Nasıl normal kullanıcı benim gibi, üstün ses kalitesi gerekli değildir. Bir telefon seçerken genellikle gözden kaçan ayrıntılara dikkat etmek önemlidir - boyutları nelerdir, ağırlığımız ne kadardır, içlerinde nasıl görünürüz? Bir ses dosyası değilseniz ve birkaç yüz zlotiye profesyonel ekipman aramıyorsanız, aşağıdaki ipuçları sizin için doğru telefonu bulmanıza yardımcı olacaktır.

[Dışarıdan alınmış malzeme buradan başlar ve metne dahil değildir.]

(* ===== verification/Frames.v ===== *)
(** * The interface of a physical frame allocator

    What [pmm] promises to [vmm] and to everything that asks for frames: the
    page-table code and its theorems are stated against this class, and [Pmm]
    gives the instance. *)

From S2P Require Import Prelude.

(** Frames are numbered below [NUM_FRAMES]: the allocator tracks 4 GiB. *)
Definition NUM_FRAMES : Z := 0x100000.

Class FrameAlloc (A : Type) := {
  fa_alloc : A → Res (A * Z);
  fa_free : Z → A → A;
  fa_used : A → Z → bool;
}.

Class FrameAllocLaws (A : Type) `{FrameAlloc A} := {
  (** Allocation hands out a frame that was not in use and changes no other. *)
  fa_alloc_fresh a a' p : fa_alloc a = Ok (a', p) →
    ∃ f, p = f * PAGE_SIZE ∧ 0 ≤ f < NUM_FRAMES ∧ fa_used a f = false ∧
      ∀ g, fa_used a' g = (f =? g) || fa_used a g;
  (** It either succeeds or stops the machine. *)
  fa_alloc_total a : (∃ r, fa_alloc a = Ok r) ∨ fa_alloc a = Halt;
  (** It stops the machine only when every frame is in use. *)
  fa_alloc_halt a : fa_alloc a = Halt → ∀ f, 0 ≤ f < NUM_FRAMES → fa_used a f = true;
  (** Freeing releases exactly the frame that contains the address. *)
  fa_free_used a p g : 0 ≤ g < NUM_FRAMES →
    fa_used (fa_free p a) g = negb (p / PAGE_SIZE =? g) && fa_used a g;
}.

(** ** Running out of frames *)

Section fewer.
Context {A : Type} `{FrameAllocLaws A}.

(** Fewer than [n] frames are free. *)
Definition fewer (n : nat) (a : A) : Prop :=
  ∃ l : list Z, (length l < n)%nat ∧ ∀ f, 0 ≤ f < NUM_FRAMES → fa_used a f = false → f ∈ l.

(** An operation that takes at most [n] frames: what is short of frames after it was
    short before it, and it stops the machine only when there were not enough. *)
Definition costs {X} (allocator : X → A) (n : nat) (r : Res X) (a : A) : Prop :=
  match r with
  | Ok x => ∀ k, fewer k (allocator x) → fewer (k + n) a
  | Halt => fewer n a
  | _ => True
  end.

(** The result is an [x] with [Q x], or the machine stopped for want of [n] free frames. *)
Definition ensures_frames {X} (n : nat) (a : A) (r : Res X) (Q : X → Prop) : Prop :=
  match r with Ok x => Q x | Halt => fewer n a | _ => False end.

Lemma fewer_weaken n m a : (n ≤ m)%nat → fewer n a → fewer m a.
Proof using Type. intros Hnm (l & Hl & Hf). exists l. split; [lia|done]. Qed.

Lemma costs_weaken {X} (al : X → A) n m r a : (n ≤ m)%nat → costs al n r a → costs al m r a.
Proof using Type.
  intros Hnm. destruct r; simpl; [|by apply fewer_weaken|done..].
  intros Hc k Hk. eapply fewer_weaken; [|by apply Hc]. lia.
Qed.

(** Operations that leave the allocator alone. *)
Lemma costs_keep {X} (al : X → A) x a : al x = a → costs al 0 (Ok x) a.
Proof using Type. intros <- k. by rewrite Nat.add_0_r. Qed.

Lemma costs_bind {X Y} (al : X → A) (al' : Y → A) n m (r : Res X) (f : X → Res Y) a :
  costs al n r a → (∀ x, r = Ok x → costs al' m (f x) (al x)) → costs al' (n + m) (r ≫= f) a.
Proof using Type.
  intros Hr Hf. destruct r as [x| | |]; [|by (simpl in *; eapply fewer_weaken; [|exact Hr]; lia)|done..].
  specialize (Hf x eq_refl). simpl in *. destruct (f x); simpl in *; [|rewrite Nat.add_comm; by apply Hr|done..].
  intros k Hk. apply Hf, Hr in Hk. eapply fewer_weaken; [|exact Hk]. lia.
Qed.

(** The first step takes no frames. *)
Lemma costs_pure {X Y} (al' : Y → A) m (r : Res X) (f : X → Res Y) a :
  r ≠ Halt → (∀ x, r = Ok x → costs al' m (f x) a) → costs al' m (r ≫= f) a.
Proof using Type. intros Hr Hf. destruct r as [x| | |]; simpl; [by apply Hf|done..]. Qed.

Lemma costs_alloc a : costs fst 1 (fa_alloc a) a.
Proof using All.
  destruct (fa_alloc_total a) as [[[a' p] E]|E]; rewrite E; simpl.
  - intros k (l & Hl & Hf). destruct (fa_alloc_fresh _ _ _ E) as (f & _ & _ & _ & Hu).
    exists (f :: l). split; [simpl; lia|]. intros g Hg Hug. apply elem_of_cons.
    destruct (Z.eqb_spec f g) as [->|Hne]; [by left|right]. apply Hf; [done|].
    rewrite Hu, Hug. rewrite (proj2 (Z.eqb_neq f g)) by done. done.
  - exists []. split; [simpl; lia|]. intros f Hf Hu. by rewrite (fa_alloc_halt a E f Hf) in Hu.
Qed.

Lemma ensures_costs {X} (al : X → A) n a (r : Res X) Q :
  ensures r Q → costs al n r a → ensures_frames n a r Q.
Proof using Type. by destruct r. Qed.

Lemma ensures_frames_mono {X} n a (r : Res X) (Q R : X → Prop) :
  ensures_frames n a r Q → (∀ x, Q x → R x) → ensures_frames n a r R.
Proof using Type. destruct r; simpl; auto. Qed.

Lemma ensures_frames_bind {X Y} n a (r : Res X) (f : X → Res Y) Q R :
  ensures_frames n a r Q → (∀ x, Q x → ensures_frames n a (f x) R) → ensures_frames n a (r ≫= f) R.
Proof using Type. destruct r; simpl; auto. Qed.

End fewer.
(** What [map_into] does, from which the properties below are read off. *)
Lemma map_into_full P root virt phys flags s s' :
  tree_ok P root s → P (pml4_idx virt) → map_into root virt phys flags s = Ok s' →
  grows P root s s' ∧
  (∀ va, P (pml4_idx va) → walk (pm s') root va =
     if decide (idx_path va = idx_path virt)
     then if present (Z.lor (band_not phys 0xFFF) flags)
          then u64 (entry_phys (Z.lor (band_not phys 0xFFF) flags) + Z.land va 0xFFF) else 0
     else walk (pm s) root va) ∧
  (∃ t4 t3 t2, table_at (pm s') root [pml4_idx virt] = Some t4 ∧
     table_at (pm s') root [pml4_idx virt; pdpt_idx virt] = Some t3 ∧
     table_at (pm s') root [pml4_idx virt; pdpt_idx virt; pd_idx virt] = Some t2 ∧
     entry (pm s') t2 (pt_idx virt) = u64 (Z.lor (band_not phys 0xFFF) flags) ∧
     ∀ b, b = 1 ∨ b = 2 → Z.testbit (link_flags flags) b = true →
       Z.testbit (entry (pm s') root (pml4_idx virt)) b = true ∧
       Z.testbit (entry (pm s') t4 (pdpt_idx virt)) b = true ∧
       Z.testbit (entry (pm s') t3 (pd_idx virt)) b = true).
Proof using H0.
  intros Hok HP. unfold map_into.
  destruct (idx_path_page_down_inv virt) as (-> & -> & -> & ->). fold (link_flags flags).
  destruct (link_flags_spec flags) as [Hfl _]. intros Hm. res_inv.
  destruct a as [s1 t4]. rename Ha into H1. res_inv.
  destruct a as [s2 t3]. rename Ha into H2. res_inv.
  rename a into s3, Ha into H3. destruct a0 as [s4 t2]. rename Ha0 into H4. res_inv. subst s'.
  pose proof (idx_path_ok P virt HP) as Hpath. unfold idx_path in Hpath.
  assert (ok_path P ([] ++ [pml4_idx virt])) as Hp1.
  { eapply ok_path_prefix; [|exact Hpath]. apply (prefix_cons _ []), prefix_nil. }
  assert (ok_path P ([pml4_idx virt] ++ [pdpt_idx virt])) as Hp2.
  { eapply ok_path_prefix; [|exact Hpath]. apply prefix_cons, (prefix_cons _ []), prefix_nil. }
  assert (ok_path P ([pml4_idx virt; pdpt_idx virt] ++ [pd_idx virt])) as Hp3.
  { eapply ok_path_prefix; [|exact Hpath]. do 2 apply prefix_cons. apply (prefix_cons _ []), prefix_nil. }
  assert (ok_path P ([pml4_idx virt; pdpt_idx virt; pd_idx virt] ++ [pt_idx virt])) as Hp4 by done.
  destruct (ensure_table_spec P root s [] root (pml4_idx virt) (link_flags flags) s1 t4 Hok Hp1) as (G1 & L1 & T1 & B1);
    [simpl; lia|done|by apply (ok_huge _ _ _ Hok [] _ _ Hp1 (Nat.le_0_l _))|done..|].
  destruct (ensure_table_spec P root s1 [pml4_idx virt] t4 (pdpt_idx virt) (link_flags flags) s2 t3
    (g_tree _ _ _ _ G1) Hp2) as (G2 & L2 & T2 & B2);
    [simpl; lia|done|by apply (ok_huge _ _ _ (g_tree _ _ _ _ G1) [pml4_idx virt] _ _ Hp2 (le_n _))|done..|].
  destruct (split_step P root s2 [pml4_idx virt; pdpt_idx virt] t3 (pd_idx virt) s3 (g_tree _ _ _ _ G2) Hp3) as (G3 & W3 & N3); [done..|].
  assert (table_at (pm s3) root [pml4_idx virt; pdpt_idx virt] = Some t3) as T2'.
  { apply (g_keep _ _ _ _ G3); [by eapply ok_path_snoc_l|simpl; lia|done]. }
  destruct (ensure_table_spec P root s3 [pml4_idx virt; pdpt_idx virt] t3 (pd_idx virt) (link_flags flags) s4 t2 (g_tree _ _ _ _ G3) Hp3)
    as (G4 & L4 & T4 & B4); [simpl; lia|done..|].
  destruct (grows_leaf P root s4 [pml4_idx virt; pdpt_idx virt; pd_idx virt] t2 (pt_idx virt)
    (Z.lor (band_not phys 0xFFF) flags)
    (g_tree _ _ _ _ G4) Hp4) as [G5 W5]; [done..|].
  set (s5 := with_pm _ s4) in *.
  assert (grows P root s1 s5) as G15 by (by eapply grows_trans, grows_trans, grows_trans).
  assert (grows P root s2 s5) as G25 by (by eapply grows_trans, grows_trans).
  assert (same_walk P root s s4) as W4.
  { apply (same_walk_trans _ _ _ s3); [|apply same_leaves_walk; [apply G3|apply G4|done]].
    apply (same_walk_trans _ _ _ s2); [|done].
    apply (same_walk_trans _ _ _ s1); apply same_leaves_walk; done || apply G1 || apply G2. }
  split_and!.
  - by eapply grows_trans.
  - intros va Hva. rewrite W5 by done.
    change ([pml4_idx virt; pdpt_idx virt; pd_idx virt] ++ [pt_idx virt]) with (idx_path virt).
    case_decide; [done|by apply W4].
  - assert (table_at (pm s5) root [pml4_idx virt; pdpt_idx virt] = Some t3) as T2''.
    { apply (g_keep _ _ _ _ G25); [by eapply ok_path_snoc_l|simpl; lia|done]. }
    assert (table_at (pm s5) root [pml4_idx virt] = Some t4) as T1''.
    { apply (g_keep _ _ _ _ G15); [done|simpl; lia|done]. }
    assert (table_at (pm s5) root [pml4_idx virt; pdpt_idx virt; pd_idx virt] = Some t2) as T4''.
    { apply (g_keep _ _ _ _ G5); [done|simpl; lia|done]. }
    exists t4, t3, t2. split_and!; [done..|apply entry_set_same|].
    intros b Hb Hbit. split_and!.
    + apply (g_perm _ _ _ _ G15 []); [done|simpl; lia|done|by eexists|done|by apply B1].
    + apply (g_perm _ _ _ _ G25 [pml4_idx virt]); [done|simpl; lia| |by eexists|done|by apply B2].
      apply (g_keep _ _ _ _ G2); [done|simpl; lia|done].
    + apply (g_perm _ _ _ _ G5 [pml4_idx virt; pdpt_idx virt]);
        [done|simpl; lia| |by eexists|done|by apply B4].
      apply (g_keep _ _ _ _ G4); [by eapply ok_path_snoc_l|simpl; lia|done].
Qed.

(** ** Outcomes *)

(** These operations run to completion or stop the machine out of memory. *)
Definition done_or_halt {B} (r : Res B) : Prop := (∃ b, r = Ok b) ∨ r = Halt.

Lemma done_or_halt_bind {B C} (r : Res B) (f : B → Res C) :
  done_or_halt r → (∀ b, r = Ok b → done_or_halt (f b)) → done_or_halt (r ≫= f).
Proof. intros [[b ->]| ->] H1; [by apply H1|by right]. Qed.

Lemma done_or_halt_Ok {B} (b : B) : done_or_halt (Ok b).
Proof. left. by eexists. Qed.

Lemma ensure_table_total t i fl s : done_or_halt (ensure_table t i fl s).
Proof using H0.
  apply done_or_halt_bind; [|intros; apply done_or_halt_Ok].
  case_match; [|apply done_or_halt_Ok]. apply done_or_halt_bind; [apply alloc_total|].
  intros [s1 f] _. apply done_or_halt_Ok.
Qed.

Lemma split_huge_page_total t i s : done_or_halt (split_huge_page t i s).
Proof using H0.
  apply done_or_halt_bind; [apply alloc_total|]. intros [s1 f] _. apply done_or_halt_Ok.
Qed.

Lemma map_into_total root virt phys flags s : done_or_halt (map_into root virt phys flags s).
Proof using H0.
  unfold map_into. apply done_or_halt_bind; [apply ensure_table_total|]. intros [s1 t1] _.
  apply done_or_halt_bind; [apply ensure_table_total|]. intros [s2 t2] _.
  apply done_or_halt_bind.
  { case_match; [apply split_huge_page_total|apply done_or_halt_Ok]. }
  intros s3 _. apply done_or_halt_bind; [apply ensure_table_total|]. intros [s4 t4] _.
  apply done_or_halt_Ok.
Qed.

(** ** Frames taken *)

(** The allocator behind a result that carries a value along. *)
Definition fst_fa {X} (r : Vmm A * X) : A := fa r.1.

Lemma costs_alloc_frame s : costs fst_fa 1 (alloc s) (fa s).
Proof using H0.
  pose proof (costs_alloc (fa s)) as Hc. unfold alloc.
  by destruct (fa_alloc (fa s)) as [[a p]| | |].
Qed.

Lemma ensure_table_costs t i fl s : costs fst_fa 1 (ensure_table t i fl s) (fa s).
Proof using H0.
  apply (costs_bind fa fst_fa 1 0); [|by intros s1 _; apply costs_keep].
  case_match; [|by apply (costs_weaken fa 0); [lia|apply costs_keep]].
  apply (costs_bind fst_fa fa 1 0); [apply costs_alloc_frame|]. intros [s1 f] _. by apply costs_keep.
Qed.

(** A table that is there takes no frame. *)
Lemma ensure_table_there t i fl s :
  present (entry (pm s) t i) = true → costs fst_fa 0 (ensure_table t i fl s) (fa s).
Proof using Type. intros Hp. unfold ensure_table. rewrite Hp. by apply costs_keep. Qed.

Lemma split_huge_page_costs t i s : costs fa 1 (split_huge_page t i s) (fa s).
Proof using H0.
  apply (costs_bind fst_fa fa 1 0); [apply costs_alloc_frame|]. intros [s1 f] _. by apply costs_keep.
Qed.

Lemma split_huge_page_there t i s s' : split_huge_page t i s = Ok s' → present (entry (pm s') t i) = true.
Proof using Type.
  unfold split_huge_page. intros Hs. res_inv. destruct a as [s1 f]. res_inv. subst s'. simpl. rewrite entry_set_same.
  rewrite present_testbit, u64_testbit, !Z.lor_spec. change (Z.testbit PRESENT 0) with true. cbn. by rewrite orb_true_r.
Qed.

(** At most a PDPT, a PD and a PT; a 2 MiB page that is split is below tables that exist. *)
Lemma map_into_costs root virt phys flags s : costs fa 3 (map_into root virt phys flags s) (fa s).
Proof using H0.
  unfold map_into. apply (costs_bind fst_fa fa 1 2); [apply ensure_table_costs|]. intros [s1 t1] _.
  apply (costs_bind fst_fa fa 1 1); [apply ensure_table_costs|]. intros [s2 t2] _.
  unfold fst_fa. cbn [fst]. destruct (_ && _) eqn:E.
  - apply (costs_bind fa fa 1 0); [apply split_huge_page_costs|]. intros s3 Hs.
    apply (costs_bind fst_fa fa 0 0); [|by intros [s4 t4] _; apply costs_keep].
    by eapply ensure_table_there, split_huge_page_there.
  - res_step. apply (costs_bind fst_fa fa 1 0); [apply ensure_table_costs|]. intros [s4 t4] _. by apply costs_keep.
Qed.

(** ** [unmap] *)

Lemma page_4k_bounds e v :
  0 ≤ entry_phys e ∧ entry_phys e + 4096 ≤ 2 ^ 52 ∧ entry_phys e `mod` 4096 = 0 ∧
  0 ≤ Z.land v 0xFFF < 4096.
Proof.
  assert (entry_phys e = Z.shiftl (Z.land (Z.shiftr e 12) (Z.ones 40)) 12) as Hb.
  { apply Z_bits_ext. intros i Hi. autorewrite with bits.
    destruct (decide (i < 12)).
    - rewrite (Z.testbit_neg_r _ (i - 12)) by lia.
      destruct (Z.leb_spec 12 i); [lia|apply andb_false_r].
    - rewrite Z.shiftr_spec by lia. f_equal; [f_equal; lia|]. repeat case_cmp; done || lia. }
  rewrite Z.land_ones, Z.shiftl_mul_pow2 in Hb by lia.
  pose proof (Z.mod_pos_bound (Z.shiftr e 12) (2 ^ 40)). rewrite land_4095.
  pose proof (Z.mod_pos_bound v 4096). split_and!; [lia..| |lia|lia].
  rewrite Hb. apply Z.mod_mul. lia.
Qed.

Herhangi bir kulaklık aramaya başlamadan önce, onları nerede kullanacağınızı düşünün - çalışırken müzik dinlemek istiyorsanız diğer ekipmanlar işe yarayacaktır ve kulaklıkları yalnızca evde kullanacaksanız farklı olacaktır.

Klasik seçenek, bir yay montajı veya "kafa bandı kulaklıklarıdır". Bu tür kulaklıkların arkı, yayıcılarla birlikte bardakları kulaklara bastırarak başın etrafında bükülür.

İkinci seçenek bir kancadır. Kulakiçi kulaklıklar, kulak kepçelerini kavrayan ve hoparlör kapsülünü kulak kanalına karşı tutan iki kancadır. Bu montaj, gözlükle aynı prensibi kullandığından, sürekli çerçeve takanlar için bu seçenek çok uygun olmayacaktır.

Kanmayın - bu doğru değil. Çok ucuz kulakiçi kulaklıklar, yapışkan olma olasılığı yüksek olduğundan, ses kalitesi düşük olacağından ve uzun süre dayanmayacağından aramanın başlarında atılmalıdır. Menşei bilinmeyen terliklerle ilgilenmek zorunda değilsiniz - nasıl çalışacaklarını asla bilemezsiniz ve mümkün olmadığı takdirde garantiler. Tanınmış markalara ve biraz daha yüksek fiyatlara bahis yapmak daha iyidir.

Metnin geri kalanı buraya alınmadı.